Your instructions => Let your answer be the line containing "Lemma prefix_entry k" and every line below it to the end of the records, copied exactly.

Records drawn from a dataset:
++++++++++++++++++++
Lemma keys_no_eq : Forall no_eq env_keys.
Proof. apply (bool_decide_unpack _). by vm_compute. Qed.

Lemma keys_nodup : NoDup env_keys.
Proof. apply (bool_decide_unpack _). by vm_compute. Qed.

Lemma prefixb_app_l k x y : prefixb (k ++ x) y = true -> prefixb k y = true.
Proof. rewrite !prefixb_spec. intros [z ->]. exists (x ++ z). by rewrite app_assoc. Qed.

Lemma names_prefix k e : names k e = true -> prefixb k e = true.
Proof. apply prefixb_app_l. Qed.

Lemma names_entry k v : names k (entry_of k v) = true.
Proof. apply prefixb_spec. exists v. unfold entry_of. by rewrite <- app_assoc. Qed.

(** A name without an equals sign is the part of an entry before the first. *)
Lemma prefix_entry k k' v : no_eq k -> prefixb k (entry_of k' v) = true -> prefixb k k' = true.
Proof.
  unfold no_eq. revert k'. induction k as [|c k IH]; intros [|c' k'] Hk; cbn; try done.
  - rewrite not_elem_of_cons in Hk. intros H. bool_facts. naive_solver.
  - rewrite not_elem_of_cons in Hk. intros H. bool_facts. subst. rewrite bool_decide_eq_true_2 by done. naive_solver.
Qed.

Lemma names_entry_eq k k' v : no_eq k -> no_eq k' -> names k (entry_of k' v) = true -> k = k'.
Proof.
  unfold names, no_eq. revert k'. induction k as [|c k IH]; intros [|c' k'] Hk Hk'; cbn; try done.
  - rewrite not_elem_of_cons in Hk'. intros H. bool_facts. naive_solver.
  - rewrite not_elem_of_cons in Hk. intros H. bool_facts. naive_solver.
  - rewrite not_elem_of_cons in Hk. rewrite not_elem_of_cons in Hk'. intros H. bool_facts. subst. f_equal. naive_solver.
Qed.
++++++++++++++++++++
Task solution =>
Lemma prefix_entry k k' v : no_eq k -> prefixb k (entry_of k' v) = true -> prefixb k k' = true.
Proof.
  unfold no_eq. revert k'. induction k as [|c k IH]; intros [|c' k'] Hk; cbn; try done.
  - rewrite not_elem_of_cons in Hk. intros H. bool_facts. naive_solver.
  - rewrite not_elem_of_cons in Hk. intros H. bool_facts. subst. rewrite bool_decide_eq_true_2 by done. naive_solver.
Qed.

Lemma names_entry_eq k k' v : no_eq k -> no_eq k' -> names k (entry_of k' v) = true -> k = k'.
Proof.
  unfold names, no_eq. revert k'. induction k as [|c k IH]; intros [|c' k'] Hk Hk'; cbn; try done.
  - rewrite not_elem_of_cons in Hk'. intros H. bool_facts. naive_solver.
  - rewrite not_elem_of_cons in Hk. intros H. bool_facts. naive_solver.
  - rewrite not_elem_of_cons in Hk. rewrite not_elem_of_cons in Hk'. intros H. bool_facts. subst. f_equal. naive_solver.
Qed.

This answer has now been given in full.